**WORK ITEM:** Below are entries. Reproduce exactly the lines between the line holding "Mutex_destroy => 0" and the line holding "Set_seccomp_filter _ => Ok tt", inclusive, and only those.

Excerpts from a dataset:
┄┄┄┄┄┄┄┄┄┄

(* ===== verification/SandboxSys.v ===== *)
(** * The environment of the sandbox controller

    The calls [src/Sandbox/] makes to the kernel and the C library, as a
    signature for the program monad.  [SandboxTerminationReason] is the
    enumeration of [monitor.h]; the rest of the shared state is in
    [MonitorState.v].

    The controller has four threads: [main] and three monitors.  A thread is a
    program over this signature.  The threads see each other through the
    state the mutex protects: the event [Publish c] marks that the thread
    changed that state, inside a critical section, and the answer to
    [Mutex_lock] lists the changes the others published since the thread last
    held the mutex.  [Threads.v] puts the four together. *)

From S2P Require Import Prelude.
From S2P Require Import CLib.
Local Open Scope Z_scope.

Inductive SandboxTerminationReason : Type :=
  | TERMINATION_NONE
  | TERMINATION_TIMEOUT
  | TERMINATION_MEMORY_LIMIT
  | TERMINATION_MONITOR_ERROR
  | TERMINATION_SUPERVISOR_ERROR
  | TERMINATION_OPERATOR_SIGNAL.

(** A change of the shared state, by any thread. *)
Inductive state_change : Type :=
  | Request (reason : SandboxTerminationReason)
  | Mark_leader_exited
  | Mark_workload_exited.

Inductive disposition : Type := Handle | Ignore | Default.

(** [waitpid(-1, &status, WNOHANG)]: a child with its status, no child that
    changed state, or an error. *)
Inductive waited : Type :=
  | WaitChild (pid status : Z)
  | WaitNone
  | WaitErr (errno : Z).

(** [nanosleep]: an interrupted sleep leaves the time remaining, in seconds
    and nanoseconds. *)
Inductive slept : Type :=
  | SleptAll
  | SleepErr (errno : Z) (rem_sec rem_nsec : Z).

Inductive monitor : Type := TimeoutMonitor | MemoryMonitor | CpuMonitor.

Inductive resource : Type := RLIMIT_CORE | RLIMIT_AS.

(** A BPF instruction: [code], [jt], [jf], [k] of [struct sock_filter]. *)
Record sock_filter := SockFilter { bpf_code : Z; bpf_jt : Z; bpf_jf : Z; bpf_k : Z }.

(** A descriptor is a [nat]; a C variable holding one or [-1] is an
    [option nat]. *)
Inductive ssys : Type → Type :=
  (* output *)
  | Fprintf (s : stream) (fmt : string) (args : list arg) : ssys unit
  | Fflush (s : stream) : ssys unit
  | Dprintf (fmt : string) (args : list arg) : ssys unit
  (* threads; the results are error numbers, 0 for success *)
  | Logger_lock : ssys Z
  | Logger_unlock : ssys Z
  | Mutex_init : ssys Z
  | Mutex_lock : ssys (res (list state_change))
  | Publish (c : state_change) : ssys unit
  | Mutex_unlock : ssys Z
  | Mutex_destroy : ssys Z
  | Pthread_create (m : monitor) : ssys Z
  | Pthread_join (m : monitor) : ssys Z
  (* time and configuration *)
  | Clock_gettime : ssys (res (Z * Z))
  | Nanosleep (sec nsec : Z) : ssys slept
  | Sysconf_clk_tck : ssys Z
  | Sysconf_open_max : ssys Z
  (* signals and processes *)
  | Sigaction (signum : Z) (d : disposition) : ssys (res unit)
  | Pending_signals : ssys (list Z)
  | Getpid : ssys Z
  | Getppid : ssys Z
  | Fork : ssys (res Z)
  | Setpgid (pid pgid : Z) : ssys (res unit)
  | Kill (pid signum : Z) : ssys (res unit)
  | Waitpid_any : ssys waited
  | Waitpid (pid : Z) : ssys (res Z)
  | Set_child_subreaper : ssys (res unit)
  | Set_pdeathsig (signum : Z) : ssys (res unit)
  | Set_no_new_privs : ssys (res unit)
  | Set_seccomp_filter (prog : list sock_filter) : ssys (res unit)
  | Setrlimit (r : resource) (cur max : Z) : ssys (res unit)
  | Execve (path : list byte) (argv : list (list byte)) (envp : list string)
      : ssys (option Z)           (**r [None]: the image was replaced *)
  (* files *)
  | Pipe2 : ssys (res (nat * nat))
  | Open_write (path : list byte) : ssys (res nat)
  | Open_path (path : list byte) : ssys (res nat)
  | Read (fd : nat) (n : nat) : ssys (res (list byte))
  | Write (fd : nat) (data : list byte) : ssys (res nat)
  | Close (fd : nat) : ssys (res unit)
  | Close_range (first : nat) : ssys (res unit)
  | Fopen (path : list byte) : ssys (res (list byte * option Z))
  | Fclose : ssys (res unit)
  | Mkdir (path : list byte) (mode : Z) : ssys (res unit)
  | Rmdir (path : list byte) : ssys (res unit)
  | Realpath (path : list byte) : ssys (res (list byte))
  | Opendir (path : string) : ssys (res unit)
  | Readdir : ssys (res (option (list byte)))
  | Closedir : ssys (res unit)
  (* memory *)
  | Realloc (size : Z) : ssys bool
  | Calloc (count size : Z) : ssys bool
  (* Landlock *)
  | Landlock_abi : ssys (res Z)
  | Landlock_create_ruleset (handled_access_fs : Z) : ssys (res nat)
  | Landlock_add_rule (ruleset_fd : nat) (allowed_access : Z) (parent_fd : nat)
      : ssys (res unit)
  | Landlock_restrict_self (ruleset_fd : nat) : ssys (res unit).

Notation strace := (list (event ssys)).

Definition fprintf {G} (s : stream) (fmt : string) (args : list arg)
    : prog ssys G unit := call (Fprintf s fmt args).

Definition dprintf {G} (fmt : string) (args : list arg) : prog ssys G unit :=
  call (Dprintf fmt args).

Definition is_eintr (e : Z) : bool := bool_decide (e = EINTR).

(** The call [c] was answered [r]. *)
Definition happened {T} (c : ssys T) (r : T) (tr : strace) : Prop := Ev c r ∈ tr.

(** ** [sleep_milliseconds], the same function in [Sandbox.c] and [monitor.c] *)

Definition sleep_step {G} (delay : Z * Z) : prog ssys G (Z * Z + res unit) :=
  let* r := call (Nanosleep delay.1 delay.2) in
  match r with
  | SleptAll => ret (inr (Ok tt))
  | SleepErr e sec nsec =>
      if negb (is_eintr e) then ret (inr (Err e)) else ret (inl (sec, nsec))
  end.

Definition sleep_milliseconds {G} (fuel : nat) (milliseconds : Z)
    : prog ssys G (res unit) :=
  loop fuel sleep_step
    (milliseconds `div` 1000, (milliseconds `mod` 1000) * 1000000).

#[export] Typeclasses Opaque fprintf dprintf sleep_milliseconds.

#[export] Instance SandboxTerminationReason_eq_dec : EqDecision SandboxTerminationReason.
Proof. solve_decision. Defined.

#[export] Instance state_change_eq_dec : EqDecision state_change.
Proof. solve_decision. Defined.

#[export] Instance monitor_eq_dec : EqDecision monitor.
Proof. solve_decision. Defined.

(** A sleep only sleeps. *)
Definition is_sleep (e : event ssys) : Prop :=
  match e with Ev (Nanosleep _ _) _ => True | _ => False end.

#[export] Instance sleep_emits {G} fuel ms :
  Emits is_sleep (@sleep_milliseconds G fuel ms).
Proof. unfold sleep_milliseconds, sleep_step. solve_emits. Qed.

#[export] Instance sleep_keeps {G B} (f : G → B) fuel ms :
  Keeps f (@sleep_milliseconds G fuel ms).
Proof. unfold sleep_milliseconds, sleep_step. solve_keeps. Qed.

Lemma happened_extends {T} (c : ssys T) r tr tr' :
  extends tr tr' → happened c r tr → happened c r tr'.
Proof. intros [new ->] H. apply elem_of_app. by right. Qed.

(** A file was opened under this path, with this content and end. *)
Definition file_read (path content : list byte) (fails : option Z) (tr : strace) : Prop :=
  ∃ buffer, c_string buffer = path ∧ happened (Fopen buffer) (Ok (content, fails)) tr.

(** How [/proc] tells that a process is gone. *)
Definition gone_error (e : Z) : Prop := e = ENOENT ∨ e = ESRCH.
Definition file_gone (path : list byte) (tr : strace) : Prop :=
  ∃ buffer e, gone_error e ∧ c_string buffer = path ∧ happened (Fopen buffer) (Err e) tr.

Lemma file_read_extends path content fails tr tr' :
  extends tr tr' → file_read path content fails tr → file_read path content fails tr'.
Proof. intros He (b & ? & ?). exists b. split; [done|]. by eapply happened_extends. Qed.

Lemma file_gone_extends path tr tr' : extends tr tr' → file_gone path tr → file_gone path tr'.
Proof. intros He (b & e & ? & ? & ?). exists b, e. split_and!; [done..|]. by eapply happened_extends. Qed.

Lemma happened_here {T} (c : ssys T) r tr : happened c r (Ev c r :: tr).
Proof. by left. Qed.

#[export] Hint Resolve happened_here : trace.

(** The call is somewhere in the trace shown, or was there before. *)
Ltac did :=
  cbn [trace];
  first [ apply happened_here
        | assumption
        | eapply happened_extends; [|eassumption]; by eexists [_]
        | apply list_elem_of_further; did
        | apply elem_of_app; right; did ].

(** ** Concrete environments

    Every call succeeds, except as the scenario says: what other threads did
    at each lock, the results of [waitpid], the clock, the signals, the
    directory [/proc], the content of files, the result of [fork]. *)
Record scenario := Scenario {
  sc_others : strace → list state_change;
  sc_wait : strace → waited;
  sc_clock : strace → Z * Z;
  sc_signals : strace → list Z;
  sc_readdir : strace → option (list byte);
  sc_files : strace → list byte → option (list byte);
  sc_fork : Z
}.

Definition scenario_answer (s : scenario) (tr : strace) {T} (c : ssys T) : T :=
  match c with
  | Fprintf _ _ _ => tt
  | Fflush _ => tt
  | Dprintf _ _ => tt
  | Logger_lock => 0
  | Logger_unlock => 0
  | Mutex_init => 0
  | Mutex_lock => Ok (sc_others s tr)
  | Publish _ => tt
  | Mutex_unlock => 0
  | Mutex_destroy => 0
  | Pthread_create _ => 0
  | Pthread_join _ => 0
  | Clock_gettime => Ok (sc_clock s tr)
  | Nanosleep _ _ => SleptAll
  | Sysconf_clk_tck => 100
  | Sysconf_open_max => 1024
  | Sigaction _ _ => Ok tt
  | Pending_signals => sc_signals s tr
  | Getpid => 100
  | Getppid => 100
  | Fork => Ok (sc_fork s)
  | Setpgid _ _ => Ok tt
  | Kill _ _ => Ok tt
  | Waitpid_any => sc_wait s tr
  | Waitpid _ => Ok 0
  | Set_child_subreaper => Ok tt
  | Set_pdeathsig _ => Ok tt
  | Set_no_new_privs => Ok tt
  | Set_seccomp_filter _ => Ok tt
  | Setrlimit _ _ _ => Ok tt
  | Execve _ _ _ => None
  | Pipe2 => Ok (3%nat, 4%nat)
  | Open_write _ => Ok 5%nat
  | Open_path _ => Ok 6%nat
  | Read _ n => Ok (take n [x01])
  | Write _ data => Ok (length data)
  | Close _ => Ok tt
  | Close_range _ => Ok tt
  | Fopen path => match sc_files s tr path with
                  | Some content => Ok (content, None)
                  | None => Err ENOENT
                  end
  | Fclose => Ok tt
  | Mkdir _ _ => Ok tt
  | Rmdir _ => Ok tt
  | Realpath path => Ok (c_string path)
  | Opendir _ => Ok tt
  | Readdir => Ok (sc_readdir s tr)
  | Closedir => Ok tt
  | Realloc _ => true
  | Calloc _ _ => true
  | Landlock_abi => Ok 3
  | Landlock_create_ruleset _ => Ok 7%nat
  | Landlock_add_rule _ _ _ => Ok tt
  | Landlock_restrict_self _ => Ok tt
  end.

Definition scenario_kernel (s : scenario) : kernel ssys :=
  λ T tr c, scenario_answer s tr c.

(** Nothing happens: no child, no other thread, an empty [/proc]. *)
Definition nothing : scenario :=
  Scenario (λ _, []) (λ _, WaitNone) (λ _, (0, 0)) (λ _, []) (λ _, None)
           (λ _ _, None) 200.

┄┄┄┄┄┄┄┄┄┄

**ANSWER FOR THE TASK:**
  | Mutex_destroy => 0
  | Pthread_create _ => 0
  | Pthread_join _ => 0
  | Clock_gettime => Ok (sc_clock s tr)
  | Nanosleep _ _ => SleptAll
  | Sysconf_clk_tck => 100
  | Sysconf_open_max => 1024
  | Sigaction _ _ => Ok tt
  | Pending_signals => sc_signals s tr
  | Getpid => 100
  | Getppid => 100
  | Fork => Ok (sc_fork s)
  | Setpgid _ _ => Ok tt
  | Kill _ _ => Ok tt
  | Waitpid_any => sc_wait s tr
  | Waitpid _ => Ok 0
  | Set_child_subreaper => Ok tt
  | Set_pdeathsig _ => Ok tt
  | Set_no_new_privs => Ok tt
  | Set_seccomp_filter _ => Ok tt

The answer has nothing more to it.